From July 1, both the European tour and the PGA tour will start random testing at all their events - a regime that will eventually cover all four major championships.
To say the sport's enthusiasm for this bright new dawn is less than overwhelming would be to take understatement to its outermost limits. George O'Grady, the head of the European tour, has suggest the sport need test only Tiger Woods. "If he's clean, what does it matter what the rest of them are on?" he said earlier this year. Full remarks for good humor, although perhaps not from the International Olympic Committee, which takes the issue of drug testing seriously and which will soon consider golf's application to become an Olympic sport.
O'Grady's American counterpart, Tim Finchem of the PGA tour, has been equally circumspect, portraying the introduction of testing as not so much a forward step as a loss of innocence, while the R&A's decision today to postpone testing at the Open for another year suggests a distinct lack of urgency.
Yet if golf's administrative classes are skeptical about drug testing, many of those who play the game for a living are livid. This is especially true in the States, where some players are in open revolt.
After a players' meeting in San Diego earlier this year, the US Ryder Cup captain Paul Azinger was indignant over having a sample collector accompany him into the toilet. And when it was mentioned that testers would be empowered to visit a player's house, Frank Lickliter suggested in so many words that the drug official bring a warrant. "He's going to have a hard time getting off my property without a bullet in his (behind)," Lickliter said, adding that there was widespread resentment that players were being turned into "criminals".
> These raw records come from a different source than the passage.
(** C7 as stated fails: right after the "mouseup" handler has called
    [setIsResizing(false)] the listener installed on the window is still the
    one of the render in which [isResizing] was true, and a "mousemove"
    delivered before React renders moves the sidebar from 420 to 500. *)
Lemma move_before_render_still_resizes :
  isResizing (hooks releasedNotRendered) = false
  /\ sidebarWidth releasedNotRendered = Some 420%Z
  /\ sidebarWidth (step (WindowMouseMove 500) releasedNotRendered) = Some 500%Z
  /\ ~ moves_ignored_after_pointer_up.
Proof.
  split; [reflexivity|]. split; [reflexivity|]. split; [reflexivity|].
  intros H.
  specialize (H [Mount; DragHandleMouseDown; Render; WindowMouseMove 420]
                500%Z eq_refl).
  vm_compute in H. discriminate H.
Qed.

(** C7, amended: a "mousemove" listener whose render has [isResizing] false
    returns at its [!isResizing] test and leaves the width alone; and once
    "mouseup" has set [isResizing] to false and React has rendered that state
    (the [Render] after the handler, which re-runs the effect and replaces the
    listeners), no later event changes the width of the sidebar until the
    drag handle is pressed again; in particular no "mousemove", real or
    synthetic, does. *)
Theorem no_width_change_after_pointer_up (before after : list Event) (w : Z) :
  ~ In DragHandleMouseDown after ->
  (isResizing (rendered (run before init)) = false ->
   sidebarWidth (step (WindowMouseMove w) (run before init))
   = sidebarWidth (run before init))
  /\ isResizing (rendered (step Render (step WindowMouseUp (run before init))))
     = false
  /\ sidebarWidth (run after (step Render (step WindowMouseUp (run before init))))
     = sidebarWidth (step Render (step WindowMouseUp (run before init))).
Proof.
  intros Hafter.
  assert (Hr : reachable (run before init)) by (exists before; reflexivity).
  change (step Render (step WindowMouseUp (run before init)))
    with (dispatch WindowMouseUp (run before init)).
  split; [|split].
  - intros Hres. destruct (Inv_reachable _ Hr) as [_ Hlis _ _ _ _].
    simpl. destruct (mounted (run before init)); simpl; [|reflexivity].
    rewrite Hlis, Hres. reflexivity.
  - apply idle_after_pointer_up, Hr.
  - destruct (idle_run after _ Hafter (idle_after_pointer_up _ Hr)) as [_ Hw].
    unfold sidebarWidth. rewrite Hw. reflexivity.
Qed.

Lemma no_width_change_after_pointer_up_witness :
  sidebarWidth (step (WindowMouseMove 90) (run [Mount; WindowMouseMove 10] init))
  = Some 250%Z
  /\ sidebarWidth
       (run [WindowMouseMove 500; WindowMouseMove 80; Render; WindowMouseMove 300]
          (step Render
             (step WindowMouseUp
                (run [Mount; DragHandleMouseDown; Render; WindowMouseMove 420]
                     init))))
     = Some 420%Z.
Proof.
  assert (Hafter : ~ In DragHandleMouseDown
            [WindowMouseMove 500; WindowMouseMove 80; Render; WindowMouseMove 300]).
  { simpl. intros [H|[H|[H|[H|[]]]]]; discriminate H. }
  split.
  - exact (proj1 (no_width_change_after_pointer_up
             [Mount; WindowMouseMove 10]
             [WindowMouseMove 500; WindowMouseMove 80; Render; WindowMouseMove 300]
             90 Hafter) eq_refl).
  - exact (proj2 (proj2 (no_width_change_after_pointer_up
             [Mount; DragHandleMouseDown; Render; WindowMouseMove 420]
             [WindowMouseMove 500; WindowMouseMove 80; Render; WindowMouseMove 300]
             0 Hafter))).
Defined.

(** ** The editor handle *)

(** C8: the handle is assigned by [onMount] and never cleared, and then no
    reader calls [layout()] through an unset handle: no sequence of events
    produces a TypeError, and while the handle is unset [layout()] has never
    been called and the "mousemove" handler, the "mouseup" handler and the
    observer callback call nothing. *)
Theorem readers_never_call_layout_on_unset_handle (events : list Event) :
  ~ In UncaughtTypeError (trace (run events init))
  /\ (editorRef (run events init) = None ->
      ~ In Layout (trace (run events init))
      /\ forall w,
          trace (step (WindowMouseMove w) (run events init))
            = trace (run events init)
          /\ trace (step WindowMouseUp (run events init))
            = trace (run events init)
          /\ trace (step ContainerResized (run events init))
            = trace (run events init)).
Proof.
  assert (Hr : reachable (run events init)) by (exists events; reflexivity).
  destruct (Inv_reachable _ Hr) as [_ _ _ Hobs Hterr Hlay].
  set (s := run events init) in *.
  split; [exact Hterr|]. intros He. split; [exact (Hlay He)|].
  intros w. simpl. destruct (mounted s); simpl; [|auto].
  repeat split.
  - destruct (listeners s) as [captured|]; [|reflexivity].
    unfold handleMouseMove.
    destruct captured, (sidebarRef s); simpl; rewrite ?He; reflexivity.
  - destruct (listeners s); [|reflexivity].
    unfold handleMouseUp. simpl. rewrite He. reflexivity.
  - destruct (observer s); [|reflexivity].
    exfalso. exact (Hobs eq_refl He).
Qed.

Lemma readers_never_call_layout_on_unset_handle_witness :
  trace (step (WindowMouseMove 300)
           (run [Mount; DragHandleMouseDown; Render] init)) = []
  /\ trace (step WindowMouseUp
           (run [Mount; DragHandleMouseDown; Render] init)) = []
  /\ trace (step ContainerResized
           (run [Mount; DragHandleMouseDown; Render] init)) = [].
Proof.
  exact (proj2 (proj2 (readers_never_call_layout_on_unset_handle
                  [Mount; DragHandleMouseDown; Render]) eq_refl) 300%Z).
Defined.

(** ** Host requests *)

Lemma nth_error_drop_nth_lt {A : Type} (l : list A) (i j : nat) :
  i < j -> nth_error (drop_nth j l) i = nth_error l i.
Proof.
  revert i j. induction l as [|x l IH]; intros i j Hij.
  - destruct j; reflexivity.
  - destruct j as [|j]; [lia|]. destruct i as [|i]; [reflexivity|].
    simpl. apply IH. lia.
Qed.

Lemma nth_error_middle {A : Type} (l r : list A) (x : A) :
  nth_error (l ++ x :: r) (List.length l) = Some x.
Proof. induction l as [|y l IH]; [reflexivity|exact IH]. Qed.

Lemma drop_nth_middle {A : Type} (l r : list A) (x : A) :
  drop_nth (List.length l) (l ++ x :: r) = l ++ r.
Proof. induction l as [|y l IH]; [reflexivity|]. simpl. rewrite IH. reflexivity. Qed.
In one way, it is easy to sympathize with those within the game who are resentful about testing. The inclusion of recreational drugs such as cannabis and cocaine on the proscribed list is hardly necessary, at least from the point of view of performance enhancement. Neither drug will help a player play better (the Dutch Open dope smoker missed the cut). Yet if other sports ban these drugs then golf should, too. To argue otherwise would be to argue that golf operates on a higher moral plane than these other sports. Alas, that is exactly what the sport of golf has done for years, especially when it comes to the subject of cheating.
For years golf has prided itself on the uniqueness of its integrity. Only in golf, we are constantly reminded, do competitors call penalties on themselves. It is true the history of sport is littered with countless instances of players calling a penalty on themselves when they could have kept their mouth shut and got away with it. But, equally, there is no doubt cheating exists within the game. Some of it has been exposed through the years but, if locker-room chatter is to be believed, some of it has not.
Golf's reluctance to publicly acknowledge this uncomfortable truth finds an echo in its reluctance to accept the necessity of drug testing. No doubt the overwhelming majority of players would never contemplate using performance-enhancing drugs but, given the rewards are so vast these days, it is naive to believe that some would not be tempted - or may already have been tempted - to seek an edge by using such drugs.
The sport has a choice. It can chose to embrace this naivety, or it can choose to embrace drug testing. Only one of these options will protect the sport's hard-earned reputation for integrity.